WHAT IS EXPECTED —
Search the material for the word "forwardLatency" and report each line where it turns up.

GIVEN INFORMATION —
(* ===== verification/NoncoherentXBar.v ===== *)
(** * The non-coherent crossbar: gem5/src/mem/noncoherent_xbar.cc

    One request layer for each port below, one response layer for each port
    above, and a table from requests to the ports they came from.  What the
    neighbours answer is an argument of the functions: whether the port below
    takes a request, and what a port does when it is sent a retry. *)

From Stdlib Require Import ZArith Lia.
From stdpp Require Import base gmap numbers list.
From S2P Require Import Prelude Bits AddrRange AddrRangeMap XBar XBarLayer MemCmd Request Packet ClockedObject.

#[local] Open Scope Z_scope.
#[local] Open Scope outcome_scope.

Module NoncoherentXBar.
Import XBarLayer.

Record params := mkParams {
  frontendLatency : Z;
  forwardLatency : Z;
  responseLatency : Z;
  width : Z;
  clockPeriod : Z;
  us : Z
}.

(** Packets and bytes by source and destination, packets by command. *)
Record stats := mkStats {
  pktCount : gmap (Z * Z) Z;
  pktSize : gmap (Z * Z) Z;
  transDist : MemCmd.Command -> Z
}.

(** A request is known by its address. *)
Record t := mk {
  base : XBar.t;
  clk : ClockedObject.t;
  reqLayers : list layer;
  respLayers : list layer;
  routeTo : gmap nat Z;
  st : stats
}.

Definition new (masters slaves : nat) (hasDefault useDefault : bool) : t :=
  mk (XBar.clearPortCache (XBar.new masters hasDefault useDefault)) ClockedObject.new (replicate (masters + (if hasDefault then 1 else 0)) newLayer)
    (replicate slaves newLayer) ∅ (mkStats ∅ ∅ (fun _ => 0)).

Definition withBase (b : XBar.t) (x : t) : t := mk b (clk x) (reqLayers x) (respLayers x) (routeTo x) (st x).
Definition withClk (c : ClockedObject.t) (x : t) : t := mk (base x) c (reqLayers x) (respLayers x) (routeTo x) (st x).
Definition withReqs (l : list layer) (x : t) : t := mk (base x) (clk x) l (respLayers x) (routeTo x) (st x).
Definition withResps (l : list layer) (x : t) : t := mk (base x) (clk x) (reqLayers x) l (routeTo x) (st x).
Definition withRoutes (m : gmap nat Z) (x : t) : t := mk (base x) (clk x) (reqLayers x) (respLayers x) m (st x).
Definition withStats (s : stats) (x : t) : t := mk (base x) (clk x) (reqLayers x) (respLayers x) (routeTo x) s.

Definition index (i : Z) : option nat := if 0 <=? i then Some (Z.to_nat i) else None.
Definition getReq (i : Z) (x : t) : option layer := match index i with Some n => reqLayers x !! n | None => None end.
Definition putReq (i : Z) (l : layer) (x : t) : t := withReqs (<[Z.to_nat i := l]> (reqLayers x)) x.
Definition getResp (i : Z) (x : t) : option layer := match index i with Some n => respLayers x !! n | None => None end.
Definition putResp (i : Z) (l : layer) (x : t) : t := withResps (<[Z.to_nat i := l]> (respLayers x)) x.

(** ** Timing *)

Definition withDelays (h p : Z) (pk : Packet.t) : Packet.t :=
  Packet.mk (Packet.flags pk) (Packet.cmd pk) (Packet.req pk) (Packet.data pk) (Packet.addr pk) (Packet.isSecure_ pk) (Packet.size pk) (Packet.origCmd pk)
    (Packet.bytesValid pk) h p (Packet.senderState pk).

Section crossbar.
Context (prm : params) (now : Z).

Definition clockEdge (cycles : Z) (x : t) : Z * t :=
  let '(e, c) := ClockedObject.clockEdge now (clockPeriod prm) cycles (clk x) in (e, withClk c x).

(** The delays of a packet are 32 bits wide. *)
Definition calcPacketTiming (header_delay : Z) (pk : Packet.t) (x : t) : outcome (Packet.t * t) :=
  let '(edge, x) := clockEdge 0 x in
  let offset := wrap 64 (edge - now) in
  let header := wrap 32 (Packet.headerDelay pk + wrap 64 (offset + header_delay)) in
  if us prm <? header then Exited
  else if MemCmd.hasData (Packet.cmd pk) then
    let! n := Packet.getSize pk in
    if width prm =? 0 then Exited
    else
      let beats := wrap 32 (n + width prm - 1) / width prm in
      Done (withDelays header (wrap 32 (Z.max (Packet.payloadDelay pk) (wrap 64 (beats * clockPeriod prm)))) pk, x)
  else Done (withDelays header (Packet.payloadDelay pk) pk, x).

Definition dataSize (pk : Packet.t) : outcome Z := if MemCmd.hasData (Packet.cmd pk) then Packet.getSize pk else Done 0.

Definition countPacket (src dst n : Z) (c : MemCmd.Command) (s : stats) : stats :=
  mkStats (<[(src, dst) := map_get 0 (pktCount s) (src, dst) + 1]> (pktCount s)) (<[(src, dst) := map_get 0 (pktSize s) (src, dst) + n]> (pktSize s))
    (fun d => if decide (d = c) then transDist s d + 1 else transDist s d).

(** ** Requests *)

(** [accepts]: the answer of the port below to [sendTimingReq]. *)
Definition recvTimingReq (r : nat) (pk : Packet.t) (slave_port_id : Z) (accepts : bool) (x : t) : outcome (bool * Packet.t * t) :=
  if Packet.isExpressSnoop pk then Exited
  else
    let! a := Packet.getAddr pk in
    let! (master_port_id, b) := XBar.findPort a (base x) in
    let x := withBase b x in
    match getReq master_port_id x with
    | None => Exited
    | Some l =>
        let! (free, l) := tryTiming slave_port_id l in
        let x := putReq master_port_id l x in
        if negb free then Done (false, pk, x)
        else
          let! pkt_size := dataSize pk in
          let old_header_delay := Packet.headerDelay pk in
          let xbar_delay := wrap 64 (wrap 64 (frontendLatency prm + forwardLatency prm) * clockPeriod prm) in
          let! (pk', x) := calcPacketTiming xbar_delay pk x in
          let '(edge, x) := clockEdge 1 x in
          let packetFinishTime := wrap 64 (edge + Packet.payloadDelay pk') in
          let expect_response := MemCmd.needsResponse (Packet.cmd pk) && negb (Packet.memInhibitAsserted pk) in
          if negb accepts then
            if Packet.memInhibitAsserted pk then Exited
            else
              let '(edge, x) := clockEdge 1 x in
              let! l := failedTiming now slave_port_id edge l in
              Done (false, withDelays old_header_delay (Packet.payloadDelay pk') pk', putReq master_port_id l x)
          else
            let! x :=
              (if expect_response then
                 match routeTo x !! r with
                 | Some _ => Exited
                 | None => Done (withRoutes (<[r := slave_port_id]> (routeTo x)) x)
                 end
               else Done x) in
            let! l := succeededTiming now packetFinishTime l in
            Done (true, pk', withStats (countPacket slave_port_id master_port_id pkt_size (Packet.cmd pk) (st x)) (putReq master_port_id l x))
    end.

(** ** Responses *)

(** The port above that gets the response, if it goes through; [accepts]: its answer. *)
Definition recvTimingResp (r : nat) (pk : Packet.t) (master_port_id : Z) (accepts : bool) (x : t) : outcome (option Z * t) :=
  match routeTo x !! r with
  | None => Exited
  | Some slave_port_id =>
      if slave_port_id =? XBar.InvalidPortID then Exited
      else match getResp slave_port_id x with
      | None => Exited
      | Some l =>
          let! (free, l) := tryTiming master_port_id l in
          let x := putResp slave_port_id l x in
          if negb free then Done (None, x)
          else
            let! pkt_size := dataSize pk in
            let xbar_delay := wrap 64 (responseLatency prm * clockPeriod prm) in
            let! (pk', x) := calcPacketTiming xbar_delay pk x in
            let '(edge, x) := clockEdge 1 x in
            let packetFinishTime := wrap 64 (edge + Packet.payloadDelay pk') in
            if negb accepts then Exited
            else
              let x := withRoutes (delete r (routeTo x)) x in
              let! l := succeededTiming now packetFinishTime l in
              Done (Some slave_port_id, withStats (countPacket slave_port_id master_port_id pkt_size (Packet.cmd pk) (st x)) (putResp slave_port_id l x))
      end
  end.

(** ** Retries *)

(** What a port does when it is sent a retry: nothing, or offer a packet. *)
Definition reactReq (reaction : option (nat * Packet.t * bool)) (p : Z) (x : t) : outcome t :=
  match reaction with
  | None => Done x
  | Some (r, pk, accepts) => let! (_, _, x) := recvTimingReq r pk p accepts x in Done x
  end.
Definition reactResp (reaction : option (nat * Packet.t * bool)) (p : Z) (x : t) : outcome t :=
  match reaction with
  | None => Done x
  | Some (r, pk, accepts) => let! (_, x) := recvTimingResp r pk p accepts x in Done x
  end.

Definition recvReqRetry (master_port_id : Z) (reaction : option (nat * Packet.t * bool)) (x : t) : outcome t :=
  recvRetry (getReq master_port_id) (putReq master_port_id) (clockEdge 0) (reactReq reaction) now x.

(** The release events of the layers. *)
Definition releaseReq (i : Z) (reaction : option (nat * Packet.t * bool)) (x : t) : outcome (bool * t) :=
  match getReq i x with
  | Some l => releaseLayer (getReq i) (putReq i) (clockEdge 0) (reactReq reaction) now (putReq i (fired l) x)
  | None => Exited
  end.
Definition releaseResp (i : Z) (reaction : option (nat * Packet.t * bool)) (x : t) : outcome (bool * t) :=
  match getResp i x with
  | Some l => releaseLayer (getResp i) (putResp i) (clockEdge 0) (reactResp reaction) now (putResp i (fired l) x)
  | None => Exited
  end.

End crossbar.

(** ** Atomic and functional accesses *)

(** [below p pk]: the latency of the port [p] and the packet after it. *)
Definition recvAtomic (below : Z -> Packet.t -> outcome (Z * Packet.t)) (pk : Packet.t) (slave_port_id : Z) (x : t) : outcome (Z * Packet.t * t) :=
  let! pkt_size := dataSize pk in
  let! a := Packet.getAddr pk in
  let! (master_port_id, b) := XBar.findPort a (base x) in
  let x := withStats (countPacket slave_port_id master_port_id pkt_size (Packet.cmd pk) (st x)) (withBase b x) in
  let! (response_latency, pk) := below master_port_id pk in
  let! x :=
    (if MemCmd.isResponse (Packet.cmd pk) then
       let! pkt_size := dataSize pk in
       Done (withStats (countPacket slave_port_id master_port_id pkt_size (Packet.cmd pk) (st x)) x)
     else Done x) in
  Done (response_latency, withDelays (Packet.headerDelay pk) (wrap 32 response_latency) pk, x).

Definition recvFunctional (below : Z -> Packet.t -> outcome Packet.t) (pk : Packet.t) (x : t) : outcome (Packet.t * t) :=
  let! a := Packet.getAddr pk in
  let! (dest_id, b) := XBar.findPort a (base x) in
  let! pk := below dest_id pk in
  Done (pk, withBase b x).

Fixpoint drainLayers (l : list layer) : Z * list layer :=
  match l with
  | [] => (0, [])
  | x :: l => let '(b, x) := XBarLayer.drain x in let '(n, l) := drainLayers l in ((if b then 1 else 0) + n, x :: l)
  end.

Definition drain (x : t) : Z * t :=
  let '(n, reqs) := drainLayers (reqLayers x) in
  let '(m, resps) := drainLayers (respLayers x) in
  (n + m, withResps resps (withReqs reqs x)).

End NoncoherentXBar.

REPLY —
  forwardLatency : Z;
          let xbar_delay := wrap 64 (wrap 64 (frontendLatency prm + forwardLatency prm) * clockPeriod prm) in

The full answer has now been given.